Provided records: Begin

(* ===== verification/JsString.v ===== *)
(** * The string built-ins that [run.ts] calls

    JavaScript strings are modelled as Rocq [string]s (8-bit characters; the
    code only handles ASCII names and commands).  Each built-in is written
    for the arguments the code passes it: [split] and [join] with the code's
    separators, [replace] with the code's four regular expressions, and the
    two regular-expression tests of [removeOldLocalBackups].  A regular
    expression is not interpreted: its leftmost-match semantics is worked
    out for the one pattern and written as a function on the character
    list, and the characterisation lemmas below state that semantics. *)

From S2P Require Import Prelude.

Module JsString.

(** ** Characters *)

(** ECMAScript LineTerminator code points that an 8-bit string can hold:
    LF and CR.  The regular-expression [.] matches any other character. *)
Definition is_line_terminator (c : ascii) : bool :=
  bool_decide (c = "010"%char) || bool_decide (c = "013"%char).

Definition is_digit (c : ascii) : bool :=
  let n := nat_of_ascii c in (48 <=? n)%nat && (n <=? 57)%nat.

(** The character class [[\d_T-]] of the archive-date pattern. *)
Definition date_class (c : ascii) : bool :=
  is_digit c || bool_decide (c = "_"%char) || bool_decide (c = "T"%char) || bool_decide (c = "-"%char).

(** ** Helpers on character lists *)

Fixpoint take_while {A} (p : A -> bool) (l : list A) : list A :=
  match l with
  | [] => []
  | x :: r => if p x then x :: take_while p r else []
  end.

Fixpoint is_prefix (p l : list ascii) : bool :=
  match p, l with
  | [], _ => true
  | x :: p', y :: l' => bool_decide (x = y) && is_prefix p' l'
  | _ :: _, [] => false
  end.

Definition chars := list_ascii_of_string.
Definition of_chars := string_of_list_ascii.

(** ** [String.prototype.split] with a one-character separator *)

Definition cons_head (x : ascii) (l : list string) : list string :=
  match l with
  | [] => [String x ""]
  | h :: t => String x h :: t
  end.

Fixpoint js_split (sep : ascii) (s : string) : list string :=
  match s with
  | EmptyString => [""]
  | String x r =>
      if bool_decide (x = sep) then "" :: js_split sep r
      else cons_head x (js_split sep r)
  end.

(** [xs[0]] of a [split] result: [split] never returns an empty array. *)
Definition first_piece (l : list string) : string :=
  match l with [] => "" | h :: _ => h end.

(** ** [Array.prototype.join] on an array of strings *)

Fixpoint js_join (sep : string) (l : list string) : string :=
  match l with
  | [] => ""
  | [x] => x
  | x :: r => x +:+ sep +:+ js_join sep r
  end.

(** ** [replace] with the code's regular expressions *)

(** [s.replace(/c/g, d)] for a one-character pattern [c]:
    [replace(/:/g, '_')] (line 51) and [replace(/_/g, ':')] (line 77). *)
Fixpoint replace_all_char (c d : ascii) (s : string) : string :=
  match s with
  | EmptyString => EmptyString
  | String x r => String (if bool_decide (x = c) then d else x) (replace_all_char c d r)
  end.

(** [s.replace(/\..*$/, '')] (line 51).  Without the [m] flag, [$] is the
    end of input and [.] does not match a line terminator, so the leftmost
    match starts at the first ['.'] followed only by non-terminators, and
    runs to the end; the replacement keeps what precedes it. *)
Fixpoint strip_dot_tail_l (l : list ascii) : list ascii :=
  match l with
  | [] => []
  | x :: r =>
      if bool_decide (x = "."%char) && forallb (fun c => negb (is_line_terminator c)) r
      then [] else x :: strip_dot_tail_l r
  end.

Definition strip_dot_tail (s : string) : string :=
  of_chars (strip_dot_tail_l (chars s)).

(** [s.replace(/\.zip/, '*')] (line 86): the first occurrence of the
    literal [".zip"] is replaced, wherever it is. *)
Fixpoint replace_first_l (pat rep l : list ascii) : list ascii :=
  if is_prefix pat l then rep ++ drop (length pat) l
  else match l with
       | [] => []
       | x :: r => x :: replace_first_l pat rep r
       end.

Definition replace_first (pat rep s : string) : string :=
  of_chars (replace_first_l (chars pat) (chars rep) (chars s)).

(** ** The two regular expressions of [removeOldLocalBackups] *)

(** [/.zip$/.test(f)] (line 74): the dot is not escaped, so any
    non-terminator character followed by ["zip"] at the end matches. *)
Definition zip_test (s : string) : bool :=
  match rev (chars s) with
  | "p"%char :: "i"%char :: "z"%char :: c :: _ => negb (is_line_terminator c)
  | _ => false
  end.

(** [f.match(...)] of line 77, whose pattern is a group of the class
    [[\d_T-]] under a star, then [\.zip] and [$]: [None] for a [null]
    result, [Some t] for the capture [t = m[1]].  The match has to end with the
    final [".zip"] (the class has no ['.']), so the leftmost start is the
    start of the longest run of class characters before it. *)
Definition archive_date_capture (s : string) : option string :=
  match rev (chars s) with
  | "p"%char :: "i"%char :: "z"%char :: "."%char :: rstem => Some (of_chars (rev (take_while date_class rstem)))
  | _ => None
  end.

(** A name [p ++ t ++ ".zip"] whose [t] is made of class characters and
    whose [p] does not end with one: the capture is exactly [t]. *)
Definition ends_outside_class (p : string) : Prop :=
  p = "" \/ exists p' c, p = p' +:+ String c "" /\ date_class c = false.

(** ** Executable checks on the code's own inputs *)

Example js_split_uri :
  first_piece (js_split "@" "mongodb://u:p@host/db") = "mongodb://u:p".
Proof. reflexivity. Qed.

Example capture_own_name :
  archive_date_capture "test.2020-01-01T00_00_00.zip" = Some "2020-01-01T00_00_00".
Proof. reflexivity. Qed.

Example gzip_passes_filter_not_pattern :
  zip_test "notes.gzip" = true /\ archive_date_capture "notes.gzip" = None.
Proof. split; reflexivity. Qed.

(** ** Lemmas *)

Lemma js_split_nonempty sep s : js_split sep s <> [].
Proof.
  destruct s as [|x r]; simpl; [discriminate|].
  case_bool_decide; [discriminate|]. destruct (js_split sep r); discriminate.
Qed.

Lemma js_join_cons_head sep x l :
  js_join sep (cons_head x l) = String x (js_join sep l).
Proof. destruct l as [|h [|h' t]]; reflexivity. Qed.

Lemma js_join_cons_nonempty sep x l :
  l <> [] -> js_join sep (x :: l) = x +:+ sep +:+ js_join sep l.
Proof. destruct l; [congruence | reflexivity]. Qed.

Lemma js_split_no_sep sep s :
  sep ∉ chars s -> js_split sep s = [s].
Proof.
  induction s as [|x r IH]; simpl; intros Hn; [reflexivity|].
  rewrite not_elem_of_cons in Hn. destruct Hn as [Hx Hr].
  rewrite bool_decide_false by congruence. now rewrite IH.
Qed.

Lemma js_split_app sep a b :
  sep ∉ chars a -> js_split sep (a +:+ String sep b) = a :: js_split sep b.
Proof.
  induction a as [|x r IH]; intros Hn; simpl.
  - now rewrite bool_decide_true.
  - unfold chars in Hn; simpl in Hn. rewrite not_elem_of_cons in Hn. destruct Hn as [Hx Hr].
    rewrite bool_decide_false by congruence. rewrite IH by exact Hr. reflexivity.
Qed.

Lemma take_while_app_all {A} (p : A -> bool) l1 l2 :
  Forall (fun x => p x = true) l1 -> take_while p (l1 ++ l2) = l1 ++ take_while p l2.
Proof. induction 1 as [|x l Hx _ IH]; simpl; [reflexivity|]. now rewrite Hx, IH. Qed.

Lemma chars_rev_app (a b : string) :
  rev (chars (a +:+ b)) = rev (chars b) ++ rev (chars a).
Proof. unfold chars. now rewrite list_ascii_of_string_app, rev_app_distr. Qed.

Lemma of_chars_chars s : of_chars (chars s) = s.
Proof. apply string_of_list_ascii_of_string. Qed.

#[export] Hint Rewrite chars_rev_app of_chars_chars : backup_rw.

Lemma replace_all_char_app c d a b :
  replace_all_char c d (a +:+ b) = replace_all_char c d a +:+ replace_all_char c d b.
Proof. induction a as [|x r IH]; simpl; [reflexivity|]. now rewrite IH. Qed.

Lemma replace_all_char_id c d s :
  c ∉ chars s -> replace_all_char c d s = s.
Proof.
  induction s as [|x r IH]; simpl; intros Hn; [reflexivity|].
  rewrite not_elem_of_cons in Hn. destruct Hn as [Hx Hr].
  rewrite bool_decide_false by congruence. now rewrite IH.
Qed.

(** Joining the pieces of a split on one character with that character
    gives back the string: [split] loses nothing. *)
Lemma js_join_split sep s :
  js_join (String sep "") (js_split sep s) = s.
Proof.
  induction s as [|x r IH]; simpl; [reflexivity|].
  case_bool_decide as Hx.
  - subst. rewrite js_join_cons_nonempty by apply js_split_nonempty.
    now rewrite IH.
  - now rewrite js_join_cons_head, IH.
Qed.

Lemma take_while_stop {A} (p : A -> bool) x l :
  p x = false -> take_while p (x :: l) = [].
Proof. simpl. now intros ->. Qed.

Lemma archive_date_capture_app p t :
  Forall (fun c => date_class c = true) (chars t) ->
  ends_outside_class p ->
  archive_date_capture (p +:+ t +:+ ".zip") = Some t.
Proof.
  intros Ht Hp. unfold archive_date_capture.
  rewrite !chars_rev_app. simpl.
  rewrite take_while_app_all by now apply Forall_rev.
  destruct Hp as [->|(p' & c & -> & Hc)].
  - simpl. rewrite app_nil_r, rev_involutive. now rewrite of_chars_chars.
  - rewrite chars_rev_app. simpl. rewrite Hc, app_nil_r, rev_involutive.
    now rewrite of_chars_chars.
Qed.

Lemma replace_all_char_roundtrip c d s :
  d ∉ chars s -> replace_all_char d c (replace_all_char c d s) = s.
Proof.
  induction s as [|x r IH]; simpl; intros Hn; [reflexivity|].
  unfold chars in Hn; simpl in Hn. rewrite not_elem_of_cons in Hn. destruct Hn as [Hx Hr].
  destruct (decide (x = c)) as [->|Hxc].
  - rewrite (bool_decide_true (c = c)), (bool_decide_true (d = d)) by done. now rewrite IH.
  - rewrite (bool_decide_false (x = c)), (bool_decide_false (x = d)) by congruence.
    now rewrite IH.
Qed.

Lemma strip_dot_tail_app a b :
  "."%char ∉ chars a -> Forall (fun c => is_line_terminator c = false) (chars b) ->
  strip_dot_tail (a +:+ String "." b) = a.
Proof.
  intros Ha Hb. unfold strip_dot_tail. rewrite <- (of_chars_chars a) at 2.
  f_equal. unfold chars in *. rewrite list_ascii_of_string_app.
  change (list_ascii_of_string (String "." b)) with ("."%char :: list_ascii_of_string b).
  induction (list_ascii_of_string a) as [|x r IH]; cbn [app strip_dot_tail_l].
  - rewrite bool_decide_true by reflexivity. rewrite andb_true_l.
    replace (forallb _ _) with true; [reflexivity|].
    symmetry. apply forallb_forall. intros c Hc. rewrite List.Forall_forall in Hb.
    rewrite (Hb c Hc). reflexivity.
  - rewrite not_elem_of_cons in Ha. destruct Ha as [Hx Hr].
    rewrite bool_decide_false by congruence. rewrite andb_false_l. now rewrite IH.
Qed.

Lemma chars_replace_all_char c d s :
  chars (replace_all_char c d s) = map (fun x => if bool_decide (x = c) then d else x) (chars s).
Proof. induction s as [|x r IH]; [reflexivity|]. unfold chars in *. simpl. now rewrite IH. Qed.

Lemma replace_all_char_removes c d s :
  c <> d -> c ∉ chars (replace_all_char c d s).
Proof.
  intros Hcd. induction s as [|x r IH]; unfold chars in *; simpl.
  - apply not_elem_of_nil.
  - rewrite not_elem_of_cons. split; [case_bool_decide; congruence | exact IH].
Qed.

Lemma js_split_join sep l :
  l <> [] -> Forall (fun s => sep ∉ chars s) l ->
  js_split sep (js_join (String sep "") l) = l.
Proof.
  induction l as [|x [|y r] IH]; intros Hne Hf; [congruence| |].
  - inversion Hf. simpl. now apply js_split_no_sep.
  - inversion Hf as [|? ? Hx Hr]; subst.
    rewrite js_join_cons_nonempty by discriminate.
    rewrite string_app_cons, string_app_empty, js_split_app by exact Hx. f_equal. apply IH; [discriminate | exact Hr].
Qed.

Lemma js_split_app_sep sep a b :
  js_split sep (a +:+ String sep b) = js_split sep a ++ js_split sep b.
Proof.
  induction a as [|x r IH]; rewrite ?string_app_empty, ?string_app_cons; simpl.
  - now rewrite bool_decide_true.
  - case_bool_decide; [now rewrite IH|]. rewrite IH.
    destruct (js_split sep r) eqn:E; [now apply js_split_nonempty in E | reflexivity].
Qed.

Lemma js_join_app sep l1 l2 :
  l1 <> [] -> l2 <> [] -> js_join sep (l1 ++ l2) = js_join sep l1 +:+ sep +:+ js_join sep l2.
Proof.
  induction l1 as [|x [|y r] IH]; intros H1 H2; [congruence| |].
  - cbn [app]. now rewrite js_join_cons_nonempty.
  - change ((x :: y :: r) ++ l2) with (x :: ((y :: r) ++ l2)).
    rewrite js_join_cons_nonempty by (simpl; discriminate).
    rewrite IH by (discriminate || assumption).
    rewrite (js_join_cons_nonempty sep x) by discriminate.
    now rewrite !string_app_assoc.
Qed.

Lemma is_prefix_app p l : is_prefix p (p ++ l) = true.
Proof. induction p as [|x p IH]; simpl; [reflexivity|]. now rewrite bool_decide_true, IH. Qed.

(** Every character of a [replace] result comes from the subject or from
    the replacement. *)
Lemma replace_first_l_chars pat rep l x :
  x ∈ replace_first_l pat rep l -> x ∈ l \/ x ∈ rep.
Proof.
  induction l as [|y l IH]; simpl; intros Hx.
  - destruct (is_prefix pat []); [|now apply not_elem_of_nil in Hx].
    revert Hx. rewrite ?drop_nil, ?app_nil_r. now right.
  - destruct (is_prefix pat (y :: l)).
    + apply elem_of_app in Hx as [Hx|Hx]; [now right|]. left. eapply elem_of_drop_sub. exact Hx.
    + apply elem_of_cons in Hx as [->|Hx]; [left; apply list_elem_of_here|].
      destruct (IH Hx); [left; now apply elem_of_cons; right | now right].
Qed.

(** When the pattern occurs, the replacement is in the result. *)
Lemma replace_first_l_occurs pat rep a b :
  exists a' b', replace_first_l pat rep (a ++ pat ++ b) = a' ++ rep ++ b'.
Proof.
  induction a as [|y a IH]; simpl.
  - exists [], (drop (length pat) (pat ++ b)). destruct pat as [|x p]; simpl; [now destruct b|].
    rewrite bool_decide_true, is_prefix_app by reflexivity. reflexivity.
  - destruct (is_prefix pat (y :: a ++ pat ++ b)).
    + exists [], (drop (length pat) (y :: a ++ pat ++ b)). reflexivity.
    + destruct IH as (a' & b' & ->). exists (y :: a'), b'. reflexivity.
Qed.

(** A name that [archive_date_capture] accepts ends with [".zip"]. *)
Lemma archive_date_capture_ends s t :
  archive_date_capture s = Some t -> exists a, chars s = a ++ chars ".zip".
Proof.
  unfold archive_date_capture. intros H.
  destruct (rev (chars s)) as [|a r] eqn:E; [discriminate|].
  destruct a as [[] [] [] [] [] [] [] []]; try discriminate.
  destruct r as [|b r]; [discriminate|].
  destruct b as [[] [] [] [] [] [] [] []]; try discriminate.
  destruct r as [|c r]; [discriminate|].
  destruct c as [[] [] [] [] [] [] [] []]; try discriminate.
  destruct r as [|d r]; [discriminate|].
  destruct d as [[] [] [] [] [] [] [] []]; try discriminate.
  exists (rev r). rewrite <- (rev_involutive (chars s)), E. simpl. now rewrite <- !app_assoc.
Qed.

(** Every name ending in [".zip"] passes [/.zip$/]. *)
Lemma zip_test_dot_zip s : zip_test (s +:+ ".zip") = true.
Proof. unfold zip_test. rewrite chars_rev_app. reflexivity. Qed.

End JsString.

Provided records: End

> **Problem requirements**: Which of the lines above carry the string "inversion"? Pick them out and copy them.

> **Exercise output**:
  - inversion Hf. simpl. now apply js_split_no_sep.
  - inversion Hf as [|? ? Hx Hr]; subst.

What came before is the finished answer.